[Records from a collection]

(* ===== verification/Replay.v ===== *)
(** * Replay-claim records: request, result, current authority

    The dataclasses of [artifact_hold.py] that a reaper's claim on a committed
    expiry writes: the claim request and result, the pointer to the current
    replay authority, and the ledger-verified authority a replay carries. *)
From S2P Require Import Prelude PyStr Sha256 Json Contract Scan.
Local Open Scope py_scope.
Local Open Scope Z_scope.

(** ** [ArtifactHoldExpiryReplayClaimRequest] *)
Module ReplayClaimRequest.
Record t := Make {
  schema_version : pystr;
  operation : ArtifactHoldExpiryOperation;
  replay_operation_id : pystr;
  expire_operation_id : pystr;
  base_commit_digest : pystr;
  artifact_id : pystr;
  hold_id : pystr;
  expected_hold_digest : pystr;
  expected_artifact_version : Z;
  observed_expires_ms : Z;
  candidate_lease_id : pystr;
  candidate_token : pystr;
  idempotency_key : pystr;
  request_digest : pystr }.

#[global] Instance eq_dec : EqDecision t.
Proof. solve_decision. Defined.

Section Ops.
Context `{RFC8785}.

(** [_replay_claim_request_payload] *)
Definition payload (request : t) : dict := [
  (u "schemaVersion", JStr (schema_version request));
  (u "operation", JStr (operation_value (operation request)));
  (u "replayOperationId", JStr (replay_operation_id request));
  (u "expireOperationId", JStr (expire_operation_id request));
  (u "baseCommitDigest", JStr (base_commit_digest request));
  (u "artifactId", JStr (artifact_id request));
  (u "holdId", JStr (hold_id request));
  (u "expectedHoldDigest", JStr (expected_hold_digest request));
  (u "expectedArtifactVersion", JInt (expected_artifact_version request));
  (u "observedExpiresMs", JInt (observed_expires_ms request));
  (u "candidateLeaseId", JStr (candidate_lease_id request));
  (u "candidateToken", JStr (candidate_token request));
  (u "idempotencyKey", JStr (idempotency_key request)) ].

Definition _replay_claim_request_digest (request : t) : result pystr :=
  _canonical_digest (payload request).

- Exercise
Every entry needs to be copied again, word for word.

- Response to the exercise
(* ===== verification/Replay.v ===== *)
(** * Replay-claim records: request, result, current authority

    The dataclasses of [artifact_hold.py] that a reaper's claim on a committed
    expiry writes: the claim request and result, the pointer to the current
    replay authority, and the ledger-verified authority a replay carries. *)
From S2P Require Import Prelude PyStr Sha256 Json Contract Scan.
Local Open Scope py_scope.
Local Open Scope Z_scope.

(** ** [ArtifactHoldExpiryReplayClaimRequest] *)
Module ReplayClaimRequest.
Record t := Make {
  schema_version : pystr;
  operation : ArtifactHoldExpiryOperation;
  replay_operation_id : pystr;
  expire_operation_id : pystr;
  base_commit_digest : pystr;
  artifact_id : pystr;
  hold_id : pystr;
  expected_hold_digest : pystr;
  expected_artifact_version : Z;
  observed_expires_ms : Z;
  candidate_lease_id : pystr;
  candidate_token : pystr;
  idempotency_key : pystr;
  request_digest : pystr }.

#[global] Instance eq_dec : EqDecision t.
Proof. solve_decision. Defined.

Section Ops.
Context `{RFC8785}.

(** [_replay_claim_request_payload] *)
Definition payload (request : t) : dict := [
  (u "schemaVersion", JStr (schema_version request));
  (u "operation", JStr (operation_value (operation request)));
  (u "replayOperationId", JStr (replay_operation_id request));
  (u "expireOperationId", JStr (expire_operation_id request));
  (u "baseCommitDigest", JStr (base_commit_digest request));
  (u "artifactId", JStr (artifact_id request));
  (u "holdId", JStr (hold_id request));
  (u "expectedHoldDigest", JStr (expected_hold_digest request));
  (u "expectedArtifactVersion", JInt (expected_artifact_version request));
  (u "observedExpiresMs", JInt (observed_expires_ms request));
  (u "candidateLeaseId", JStr (candidate_lease_id request));
  (u "candidateToken", JStr (candidate_token request));
  (u "idempotencyKey", JStr (idempotency_key request)) ].

Definition _replay_claim_request_digest (request : t) : result pystr :=
  _canonical_digest (payload request).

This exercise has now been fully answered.